Tonight’s Psalm, Ps. 20, has been used as a morning psalm appointed for Matins: by it, Christians have prayed for the coming day of their brothers and sisters in Christ, that God would remember them during the day’s troubles and afflictions. However, if we look deeper in this psalm we can see once again our Lord Jesus at the center. Read Christocentrically, Ps. 20 is a prayer of the Church addressed to Christ, the Christ who offered Himself freely as a sacrifice for us. The day of His betrayal, arrest, condemnation, and crucifixion was His “day of trouble.” Thus verse 3 is the center of the psalm’s meaning, as the Church prays for justification in Christ: “May He [the Father] remember all Your offerings [O Christ].” Praying this psalm is saying “Amen!” to the work of Jesus, who (as our first reading says tonight) was “offered once to bear the sins of many.”

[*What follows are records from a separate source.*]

(* ===== verification/ThreadTheorems.v ===== *)
(** * Theorems about threads

    When [CxPlatThreadCreate] has created the thread it reports, what it leaves
    behind when it has not, that every thread calls its callback once and no
    custom context is lost, and when the [CxPlatAsyncT] wrapper joins its thread
    exactly once. *)

From S2P Require Import Prelude Thread.

(** ** Linux *)

(** States that differ in nothing but the numbers of the next thread and context. *)
Definition same_world (s s' : posix) : Prop :=
  threads s' = threads s /\ attrs s' = attrs s /\ contexts s' = contexts s /\
  objects s' = objects s /\ calls s' = calls s.

(** The numbers of the next thread and context are not in use; no context is at
    the null address. *)
Record posix_wf (s : posix) : Prop := {
  wf_next : 0 < next_context s;
  wf_contexts p : next_context s <= p -> contexts s !! p = None;
  wf_threads t : (next_thread s <= t)%nat -> threads s !! t = None
}.

(** [s'] is [s] with the new thread [th] of the configuration [c], which is handed
    the callback directly or through a new custom context. *)
Record created (Custom : bool) (c : CXPLAT_THREAD_CONFIG) (s s' : posix) (th : thread) : Prop := {
  cr_threads : threads s' = <[next_thread s := th]> (threads s);
  cr_next : next_thread s' = S (next_thread s);
  cr_attrs : attrs s' = attrs s;
  cr_objects : objects s' = objects s;
  cr_calls : calls s' = calls s;
  cr_new : t_ended th = false /\ t_joined th = false;
  cr_start : t_start th = if Custom then CxPlatThreadCustomStart else Callback c;
  cr_arg : t_arg th = if Custom then next_context s else Context c;
  cr_contexts : contexts s' = if Custom then <[next_context s := mkCustom (Callback c) (Context c)]> (contexts s)
                              else contexts s;
  cr_next_context : next_context s' = if Custom then next_context s + 1 else next_context s
}.

Lemma created_wf Custom c s s' th : posix_wf s -> created Custom c s s' th -> posix_wf s'.
Proof.
  intros [Hn Hc Ht] Hcr. split.
  - rewrite (cr_next_context _ _ _ _ _ Hcr). destruct Custom; lia.
  - intros p. rewrite (cr_next_context _ _ _ _ _ Hcr), (cr_contexts _ _ _ _ _ Hcr).
    destruct Custom; intros Hp; [rewrite lookup_insert_ne by lia|]; apply Hc; lia.
  - intros t. rewrite (cr_next _ _ _ _ _ Hcr), (cr_threads _ _ _ _ _ Hcr). intros Hle.
    rewrite lookup_insert_ne by lia. apply Ht. lia.
Qed.

Section Linux.
Context `{!Pthread}.
Variable Custom : bool.

(** An attempt to create the thread succeeds; with a custom context there is only
    the one with attributes. *)
Definition attempt_ok : Prop := create_rc true = 0 \/ (Custom = false /\ create_rc false = 0).
Definition attempt_fails : Prop := create_rc true <> 0 /\ (Custom = false -> create_rc false <> 0).

(** The custom context, if the build has one, can be allocated. *)
Definition context_ok : Prop := Custom = true -> context_alloc_ok = true.

Definition create_thread (attr : pthread_attr) (c : CXPLAT_THREAD_CONFIG) : M posix (Z * option nat) :=
  if Custom then create_custom attr c else create_plain attr c.

Lemma create_thread_ok a c s :
  posix_wf s -> context_ok -> attempt_ok ->
  exists s' th, create_thread a c s = Ret (0, Some (next_thread s)) s' /\ created Custom c s s' th.
Proof.
  intros [Hn Hf _] Hc Ha. unfold create_thread, context_ok, attempt_ok in *.
  destruct Custom; unfold create_custom, create_plain, alloc_context, write_context, pthread_create, mbind, M_bind.
  - rewrite (Hc eq_refl). rewrite (proj2 (Z.eqb_neq _ _)) by lia.
    destruct Ha as [-> | [? _]]; [|done]. cbn. by eexists _, _.
  - cbn. destruct (Z.eqb_spec (create_rc true) 0) as [H1|H1]; cbn; [by eexists _, _|].
    rewrite (proj2 (Z.eqb_neq _ _)) by done. cbn. destruct Ha as [?|[_ Ha]]; [done|].
    rewrite Ha. cbn. by eexists _, _.
Qed.

Lemma create_thread_fails a c s :
  posix_wf s -> context_ok -> attempt_fails ->
  exists s', create_thread a c s = Ret (u32 errno, None) s' /\ same_world s s' /\ posix_wf s'.
Proof.
  intros [Hn Hf Ht] Hc [H1 H2]. unfold create_thread, context_ok in *.
  destruct Custom; unfold create_custom, create_plain, alloc_context, write_context, free_context, pthread_create, mbind, M_bind.
  - rewrite (Hc eq_refl). rewrite (proj2 (Z.eqb_neq _ 0)) by lia.
    rewrite (proj2 (Z.eqb_neq (create_rc true) 0)) by done. cbn. rewrite (proj2 (Z.eqb_neq (create_rc true) 0)) by done.
    cbn. rewrite lookup_insert_eq. eexists. split; [done|]. cbn.
    rewrite delete_insert_id by (apply Hf; lia). split; [done|].
    split; cbn; [lia|intros p Hp; apply Hf; lia|done].
  - cbn. repeat (rewrite (proj2 (Z.eqb_neq (create_rc _) 0)) by auto; cbn). by exists s.
Qed.

(** The processors the code asks the system to bind the created thread to. *)
Definition bind_target (Numa : bool) (c : CXPLAT_THREAD_CONFIG) : option Z :=
  if has_flag c CXPLAT_THREAD_FLAG_SET_AFFINITIZE then Some (cpu_mask (IdealProcessor c))
  else if Numa && negb (NumaNodeCount =? 0)
       then NumaNodeMasks !! Z.to_nat (numa_node_of_cpu (IdealProcessor c)) else None.

(** In NUMA builds: the node of the processor is one of the table. *)
Definition node_ok (Numa : bool) (c : CXPLAT_THREAD_CONFIG) : Prop :=
  Numa = true -> NumaNodeCount <> 0 -> has_flag c CXPLAT_THREAD_FLAG_SET_AFFINITIZE = false ->
  0 <= numa_node_of_cpu (IdealProcessor c) < NumaNodeCount.

Lemma bind_thread_eq Numa c t s :
  node_ok Numa c ->
  bind_thread Numa c t s =
    match bind_target Numa c with Some m => pthread_setaffinity_np t m s | None => Ret tt s end.
Proof.
  unfold node_ok, bind_thread, bind_target. intros Hn.
  destruct (has_flag c CXPLAT_THREAD_FLAG_SET_AFFINITIZE); [done|].
  destruct Numa; [|done]. cbn [andb]. destruct (Z.eqb_spec NumaNodeCount 0); [done|]. cbn [negb].
  destruct Hn as [H0 H1]; [done..|]. rewrite (proj2 (Z.leb_le _ _)) by done.
  destruct (_ !! _) eqn:Hl; [done|]. apply lookup_ge_None in Hl. unfold NumaNodeCount in H1. lia.
Qed.

(** The function after [pthread_attr_init]. *)
Lemma linux_eq Numa Glibc Android c s :
  attr_init_rc = 0 ->
  CxPlatThreadCreate_linux Custom Numa Glibc Android c s =
    (r ← create_thread (make_attr Glibc c) c;
     _ ← (if negb Android && (r.1 =? CXPLAT_STATUS_SUCCESS) then bind_thread Numa c r.2 else mret tt);
     _ ← pthread_attr_destroy; mret r) (p_attrs (S (attrs s)) s).
Proof.
  intros Hi. unfold CxPlatThreadCreate_linux. rewrite (bind_Ret _ _ s 0 (p_attrs (S (attrs s)) s)); [done|].
  unfold pthread_attr_init. by rewrite Hi.
Qed.

Lemma wf_attrs n s : posix_wf s -> posix_wf (p_attrs n s).
Proof. intros [???]. by split. Qed.

(** A successful creation, whichever attempt it took. *)
Lemma linux_create_ok Numa Glibc Android c s :
  attr_init_rc = 0 -> posix_wf s -> context_ok -> node_ok Numa c -> attempt_ok ->
  exists s' th, CxPlatThreadCreate_linux Custom Numa Glibc Android c s = Ret (0, Some (next_thread s)) s' /\
    created Custom c s s' th /\
    (Android = false -> setaffinity_rc = 0 -> forall m, bind_target Numa c = Some m -> t_affinity th = Some (0, m)).
Proof.
  intros Hi Hwf Hc Hn Ha. rewrite linux_eq by done.
  destruct (create_thread_ok (make_attr Glibc c) c _ (wf_attrs (S (attrs s)) s Hwf) Hc Ha) as (s1 & th & Hcr & Hc1).
  rewrite (bind_Ret _ _ _ _ _ Hcr). cbn [fst snd]. change (0 =? CXPLAT_STATUS_SUCCESS) with true. rewrite andb_true_r.
  destruct Hc1 as [C1 C2 C3 C4 C5 [C6 C6'] C7 C8 C9 C10].
  assert (forall f th', f (threads s1) = <[next_thread s := th']> (threads s) ->
    t_ended th' = false -> t_joined th' = false -> t_start th' = t_start th -> t_arg th' = t_arg th ->
    created Custom c s (p_attrs (attrs s) (p_threads f (next_thread s1) s1)) th') as Hcreated.
  { intros f th' Hf E1 E2 E3 E4. split; cbn; rewrite ?E3, ?E4; try done. }
  assert (exists m' th', bind_thread Numa c (Some (next_thread s)) s1 = Ret tt (p_threads (fun _ => m') (next_thread s1) s1) /\
    m' = <[next_thread s := th']> (threads s) /\ t_ended th' = false /\ t_joined th' = false /\
    t_start th' = t_start th /\ t_arg th' = t_arg th /\
    (setaffinity_rc = 0 -> forall m, bind_target Numa c = Some m -> t_affinity th' = Some (0, m)))
    as (m' & th' & Hb & Hm' & ? & ? & ? & ? & Haff).
  { rewrite bind_thread_eq by done. unfold pthread_setaffinity_np, upd_thread, p_threads in *. cbn in C1.
    destruct (bind_target Numa c) as [m|]; [destruct (Z.eqb_spec setaffinity_rc 0)|].
    - eexists _, (set_affinity (0, m) th). split; [done|]. rewrite C1, alter_insert_eq.
      split_and!; try done. by intros _ ? [= <-].
    - exists (threads s1), th. split; [by destruct s1|]. by split_and!.
    - exists (threads s1), th. split; [by destruct s1|]. by split_and!. }
  assert (attrs s1 = S (attrs s)) as Hat by done.
  destruct Android; cbn [negb].
  - exists (p_attrs (attrs s) (p_threads id (next_thread s1) s1)), th.
    split; [|split; [by apply Hcreated|done]]. erewrite bind_Ret by done.
    rewrite (bind_Ret _ _ _ tt (p_attrs (attrs s) s1)) by (unfold pthread_attr_destroy; by rewrite Hat). by destruct s1.
  - eexists _, th'. split; [|split; [|intros _; exact Haff]].
    + rewrite (bind_Ret _ _ _ _ _ Hb). unfold pthread_attr_destroy, mbind, M_bind. cbn. rewrite Hat. done.
    + by apply (Hcreated (fun _ => m')).
Qed.

Lemma linux_create_fails Numa Glibc Android c s :
  attr_init_rc = 0 -> posix_wf s -> context_ok -> attempt_fails ->
  u32 errno <> 0 \/ Android = true \/ (node_ok Numa c /\ bind_target Numa c = None) ->
  exists s', CxPlatThreadCreate_linux Custom Numa Glibc Android c s = Ret (u32 errno, None) s' /\
    same_world s s' /\ posix_wf s'.
Proof.
  intros Hi Hwf Hc Ha He. rewrite linux_eq by done.
  destruct (create_thread_fails (make_attr Glibc c) c _ (wf_attrs (S (attrs s)) s Hwf) Hc Ha)
    as (s1 & Hcr & (E1 & E2 & E3 & E4 & E5) & Hwf1).
  rewrite (bind_Ret _ _ _ _ _ Hcr). cbn [fst snd].
  erewrite (bind_Ret _ _ s1 tt s1).
  2:{ destruct Android; [done|]. unfold CXPLAT_STATUS_SUCCESS. cbn [andb negb]. destruct (Z.eqb_spec (u32 errno) 0); [|done].
      destruct He as [?|[?|[Hn Hb]]]; [done..|]. by rewrite bind_thread_eq, Hb by done. }
  unfold pthread_attr_destroy, mbind, M_bind. rewrite E2. cbn.
  eexists. split; [done|]. split; [done|by apply wf_attrs].
Qed.

End Linux.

When we pray in verse 4, “May he grant you your heart’s desire,” we are saying to Christ, “May the Father grant You what You have asked for.” And what did Jesus ask for? “Father, forgive them.” On the night when He was betrayed, our Lord Jesus prayed not only for the Twelve, but for all who would believe in Him, praying that they all “may be one just as We are one: I in them, and You in Me; that they may be made perfect in one.” And Christ prays for our eternal salvation and the heavenly vision of the Lord’s glory: “Father, I desire that they also whom You gave Me may be with Me where I am, that they may behold My glory which You have given Me.”
So Christ is the center of the Psalm, and His work is what we confess when we say, “May we shout for joy over your salvation,” the salvation that we have just celebrated in our great Easter festival. The death and resurrection of Jesus was the fulfillment of the salvation the Old Testament saints were praying for in this psalm, and it is the song of all eternity sung throughout the heavens: “Worthy is the Lamb who was slain!”
Now some do not make that their song, some do not make that their trust: “Some,” the Psalm says, “trust in chariots and some in horses.” Chariots and horses represent man’s trust in armies, in military might; that false trust, that idolatry extends out into the gods we make of our health, our skill, our possessions, our families. This psalm points us away from all such false worship and false trust: “Some trust in chariots and some in horses, but we trust in the name of the LORD our God.” That name was marked upon you in Holy Baptism, and it is the name by which you are absolved: the name of the Father and of the Son and of the Holy Spirit.
The Father answered Christ in the day of trouble, hearing His prayer for our forgiveness, and raising Him up on the third day. Put not, then, your trust in horses, in the things of yourself and of this world; your help is in the name of the Lord, and He will answer you also in the day of your trouble; the name of the God of Jacob will protect you in the day of death and desolation, and bring you through the grave triumphant, through Christ Jesus our Lord.
Portions liberally borrowed from Christ in the Psalms by Patrick Henry Reardon.